Détenue par Saad Hariri, la société française d'ingénierie de la construction a fait les frais des déboires de Saudi Oger. 

Le Louvre d'Abou Dhabi, un chantier piloté par Oger International
Le Louvre d'Abou Dhabi, un chantier piloté par Oger International

La société française d’ingénierie de la construction Oger International, détenue par Saad Hariri, a été rachetée le 5 mars dernier par l’homme d’affaires jordanien Alaa al-Khawaja.

Alaa al-Khawaja s’est porté acquéreur de 100 % du capital par l’intermédiaire de sa holding française AMK Capital Investment.

Victime des déboires de sa maison-mère, Saudi Oger, la filiale française avait mis en place un plan de sauvegarde en août 2017, afin de geler les dettes et d’éviter un dépôt de bilan.  « Nous en sommes sortis en février, notre endettement net n'est plus que de 21 millions d'euros remboursables sur dix ans, notre reprise en mars a été assortie par le nouvel actionnaire d'une injection de 11,6 millions [d’euros, NDLR] et d'une garantie d'emploi de trois ans, le temps de déployer notre nouvelle stratégie », explique le président d’Oger International, le Libanais Omar Joseph Baroud, dans une interview au quotidien français Les Echos.

« Nous avons déjà en partie compensé l'impayé de 48 millions d'euros de l'an dernier. 2018 est une année de transition, où l'activité va se stabiliser et nous renouerons avec la croissance et la rentabilité opérationnelle en 2019 ».

Installé en Egypte, Alaa al-Khawaja est à la tête d’un véritable conglomérat international. Ces dernières années, il a réalisé plusieurs investissements dans le secteur des banques et de la finance ainsi que dans les télécommunications, les médias, les technologies, l’hôtellerie et le secteur pharmaceutique. 

Au Liban, il a ainsi repris les parts d’Ayman Hariri (42,24 %) dans la banque BankMed pour un montant de 535,2 millions de dollars en 2017.

C’est cependant la première fois « qu'il investit dans le secteur de la construction », souligne le communiqué d’Oger International. « C’est une nouvelle page de notre histoire qui peut désormais s’écrire », ajoute-t-il. La société, dont les contrats avec les pays du Golfe représentaient à une époque 60 à 70 % du chiffre d’affaires, assure désormais vouloir se concentrer aussi sur la France. L'entreprise emploie 350 salariés et a réalisé un chiffre d'affaires de 42 millions de dollars en 2017.  Parmi ses chantiers emblématiques en France, on peut citer la construction de Villages Nature, ouvert en septembre près de Disneyland Paris ou encore de l'hôpital d'Orléans, qui a été le plus grand chantier hospitalier de France. Dans les pays du Golfe, la société a récemment piloté le chantier du Louvre Abu Dhabi. 

Oger International a été rachetée par Rafic Hariri en 1979 et adossée à Saudi Oger. Cette société de BTP, basée en Arabie saoudite, a fait la fortune du Premier ministre assassiné grâce aux contrats octroyés par l'Etat saoudien, notamment sous le règne du roi Fahd ben Abdelaziz. Les deux hommes avaient noué une relation privilégiée qui n'a pas survécu à leurs successeurs respectifs.  

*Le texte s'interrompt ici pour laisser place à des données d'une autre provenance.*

(* ===== verification/ChainTheorems.v ===== *)
(** * Properties of the chain, of block production and of the stored ledger *)

From S2P Require Import Prelude Errors Sha256 ByteIO Transaction Block Utxo TxValidation BlockValidation Samples Mempool Chain BlockBuilder ChainStore PoolTheorems.
From Stdlib Require Import Strings.Byte.

(** ** Sample chains *)

Definition sample_chain0 : Chain := mkChain (header sample_genesis) sample_utxos0 sample_params.
Definition sample_chain1 : Chain := mkChain (header sample_next) sample_utxos1 sample_params.

(** A chain on whose tip [sample_paying] connects. *)
Definition sample_funded : Chain := mkChain (header sample_genesis) sample_utxos sample_params.
Definition sample_settled : Chain := mkChain (header sample_paying) sample_paid sample_params.

Lemma sample_create : create sample_genesis sample_params = Ok sample_chain0.
Proof.
  apply create_Ok; [apply sample_genesis_typed|apply sample_params_wf|]. split; [split; reflexivity|].
  exists sample_utxos0, 0. split; [apply sample_genesis_applies|reflexivity].
Qed.

Lemma sample_chain0_wf : chain_wf sample_chain0.
Proof.
  split_and!; [apply sample_genesis_typed| |apply sample_params_wf].
  eapply block_applies_wf; [apply sample_genesis_typed|apply utxos_wf_empty|apply sample_genesis_applies].
Qed.

Lemma sample_funded_wf : chain_wf sample_funded.
Proof. split_and!; [apply sample_genesis_typed|apply sample_utxos_wf|apply sample_params_wf]. Qed.

Lemma sample_submit : submit_block sample_next None sample_chain0 = (sample_chain1, None, Ok 0).
Proof.
  apply submit_block_Ok; [apply sample_chain0_wf|apply sample_next_typed|].
  split; [split; done|]. split; [reflexivity|]. exists sample_utxos1.
  split; [apply sample_next_applies|reflexivity].
Qed.

Lemma sample_chain_of0 : chain_of sample_params [sample_genesis] sample_chain0.
Proof. constructor; [apply sample_genesis_typed|apply sample_create]. Qed.

Lemma sample_chain_of : chain_of sample_params [sample_next; sample_genesis] sample_chain1.
Proof.
  eapply chain_step; [apply sample_chain_of0|apply sample_next_typed|apply sample_submit].
Qed.

(** ** The chain *)

(** C19: [submit_block] either fails and changes neither the chain nor the pool, or the
    block extends the tip by the linking rules and the chain becomes the block's header
    with the coins of the block's transition; there is no third outcome. *)
Theorem submit_block_spec (block : Block) (pool : option Mempool) (chain : Chain) :
  chain_wf chain → block_typed block →
  (∀ chain' pool' e, submit_block block pool chain = (chain', pool', Err e) → chain' = chain ∧ pool' = pool) ∧
  (∀ chain' pool' fees, submit_block block pool chain = (chain', pool', Ok fees) ↔
     links_to (tip_ chain) (header block) ∧
     pool' = prune (transactions block) <$> pool ∧
     ∃ utxos, block_applies block (params_ chain) (utxos_ chain) utxos fees ∧
       chain' = mkChain (header block) utxos (params_ chain)).
Proof.
  intros Hc Hb. split; [intros; by eapply submit_block_Err|intros; by apply submit_block_Ok].
Qed.

Lemma submit_block_spec_witness :
  submit_block sample_paying (Some sample_pool) sample_funded =
  (sample_settled, Some (prune (transactions sample_paying) sample_pool), Ok 1000).
Proof.
  apply (submit_block_spec sample_paying (Some sample_pool) sample_funded);
    [apply sample_funded_wf|apply sample_paying_typed|].
  split; [split; done|]. split; [reflexivity|]. exists sample_paid.
  split; [apply sample_paying_applies|reflexivity].
Defined.

(** C2: on every chain grown from a genesis block, the coins in circulation are worth at
    most one subsidy per block, the height counts the blocks, the tip is the newest
    header, every header commits to the hash of the one before it with the next height
    and a timestamp not earlier, and the set of coins is well formed. *)
Theorem chain_invariants (params : ConsensusParams) (blocks : list Block) (chain : Chain) :
  params_wf params → chain_of params blocks chain →
  utxo_value (utxos_ chain) ≤ block_subsidy params * (height (tip_ chain) + 1) ∧
  height (tip_ chain) + 1 = size_z blocks ∧
  headers_linked blocks ∧
  chain_wf chain ∧ params_ chain = params ∧
  ∃ b bs, blocks = b :: bs ∧ tip_ chain = header b ∧
    compute_merkle_root (transactions b) = merkle_root (tip_ chain).
Proof.
  intros Hp Hc. destruct (chain_of_wf _ Hp _ _ Hc) as [Hw He].
  destruct (chain_of_tip _ Hp _ _ Hc) as (b & bs & Eb & Et & Em & _).
  split_and!; [by eapply chain_of_supply|by eapply chain_of_height|by eapply chain_of_linked|done|done|].
  by exists b, bs.
Qed.

Lemma chain_invariants_witness :
  utxo_value (utxos_ sample_chain1) ≤ block_subsidy sample_params * (height (tip_ sample_chain1) + 1).
Proof.
  exact (proj1 (chain_invariants sample_params [sample_next; sample_genesis] sample_chain1
                  sample_params_wf sample_chain_of)).
Defined.

(** C21: the hash of the tip commits to the whole history: two chains grown with the same
    parameters whose tips have the same hash consist of the same blocks and are in the
    same state, unless double SHA-256 collides, or hits the all-zero digest, on a string
    hashed for one of them. *)
Theorem tip_commits_to_history (params : ConsensusParams) (bs1 bs2 : list Block) (c1 c2 : Chain) :
  params_wf params → chain_of params bs1 c1 → chain_of params bs2 c2 →
  collision_free (chain_hashed bs1 ++ chain_hashed bs2) →
  no_zero_digest (chain_hashed bs1 ++ chain_hashed bs2) →
  header_hash (tip_ c1) = header_hash (tip_ c2) → bs1 = bs2 ∧ c1 = c2.
Proof.
  intros Hp H1 H2 Hcf Hz E.
  assert (bs1 = bs2) as <- by (eapply (same_tip_same_blocks bs1 bs2); done).
  split; [done|]. by eapply chain_of_det.
Qed.

Lemma tip_commits_to_history_witness :
  [sample_genesis] = [sample_genesis] ∧ sample_chain0 = sample_chain0.
Proof.
  assert (∀ z, z ∈ chain_hashed [sample_genesis] ++ chain_hashed [sample_genesis] →
    z = enc_header (header sample_genesis) ∨ z = tx_to_bytes sample_cb0) as H.
  { intros z [Hz|Hz]%elem_of_app; (apply elem_of_cons in Hz as [->|Hz]; [by left|right];
      by apply list_elem_of_singleton in Hz). }
  apply (tip_commits_to_history sample_params [sample_genesis] [sample_genesis] sample_chain0 sample_chain0);
    [apply sample_params_wf|apply sample_chain_of0|apply sample_chain_of0| | |reflexivity].
  - assert (sha256d (enc_header (header sample_genesis)) ≠ sha256d (tx_to_bytes sample_cb0)) as Hne
      by (apply (bool_decide_eq_false_1 _); vm_eq).
    intros x y Hx%H Hy%H E. destruct Hx as [->| ->], Hy as [->| ->]; try reflexivity.
    + destruct (Hne E).
    + destruct (Hne (eq_sym E)).
  - apply Forall_forall. intros x [->| ->]%H; apply (bool_decide_eq_false_1 _); vm_eq.
Defined.

(** Connecting a block drops from the caller's pool exactly the transactions of the
    block and keeps the pool well formed. *)
Theorem submit_block_prunes_pool (block : Block) (pool pool' : Mempool) (chain chain' : Chain) (fees : Z) :
  chain_wf chain → block_typed block → pool_wf pool →
  submit_block block (Some pool) chain = (chain', Some pool', Ok fees) →
  pool_wf pool' ∧
  ∀ id, by_txid_ pool' !! id =
        if decide (id ∈ txid <$> transactions block) then None else by_txid_ pool !! id.
Proof.
  intros Hc Hb Hpool H. apply submit_block_Ok in H as (_ & E & _); [|done..]. injection E as ->.
  split; [by apply prune_wf|]. intros id. apply prune_lookup.
Qed.

Lemma sample_submit_paying :
  submit_block sample_paying (Some sample_pool) sample_funded =
  (sample_settled, Some (prune (transactions sample_paying) sample_pool), Ok 1000).
Proof.
  apply submit_block_Ok; [apply sample_funded_wf|apply sample_paying_typed|].
  split; [split; done|]. split; [reflexivity|]. exists sample_paid.
  split; [apply sample_paying_applies|reflexivity].
Qed.

Lemma submit_block_prunes_pool_witness :
  pool_wf (prune (transactions sample_paying) sample_pool).
Proof.
  exact (proj1 (submit_block_prunes_pool sample_paying sample_pool
    (prune (transactions sample_paying) sample_pool) sample_funded sample_settled 1000
    sample_funded_wf sample_paying_typed sample_pool_wf sample_submit_paying)).
Defined.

L’arrivée au pouvoir du roi Salmane en 2015 marque un tournant d’autant plus radical que son accession à la tête du royaume coincide avec une baisse des cours du pétrole, lesquels passent abruptement de 110 à 30 dollars le baril. Le royaume freine alors ses dépenses et l’ensemble du secteur de la construction ralentit. L’Etat n’octroie plus de nouveaux contrats à Saudi Oger et refuse aussi de lui régler d'anciens projets, sur fond d'accusations de corruption et de malversations. Saudi Oger a été placée en faillite en 2017, laissant ses centaines d'employés et ses créanciers sur le carreau. Fin avril, l'agence Reuters a affirmé en citant deux sources anonymes que le Royaume avait chargé une commission de restructurer la dette de l'entreprise, sachant que l'Etat saoudien doit plusieurs milliards de dollars à Saudi Oger et que cette dernière doit environ 3,5 milliards aux banques locales. 

Les sources citées ont toutefois écarté la possibilité que le Royaume ressuscite Saudi Oger après la restructuration, contrairement au groupe Saudi Binladin qui serait repris par l'Etat.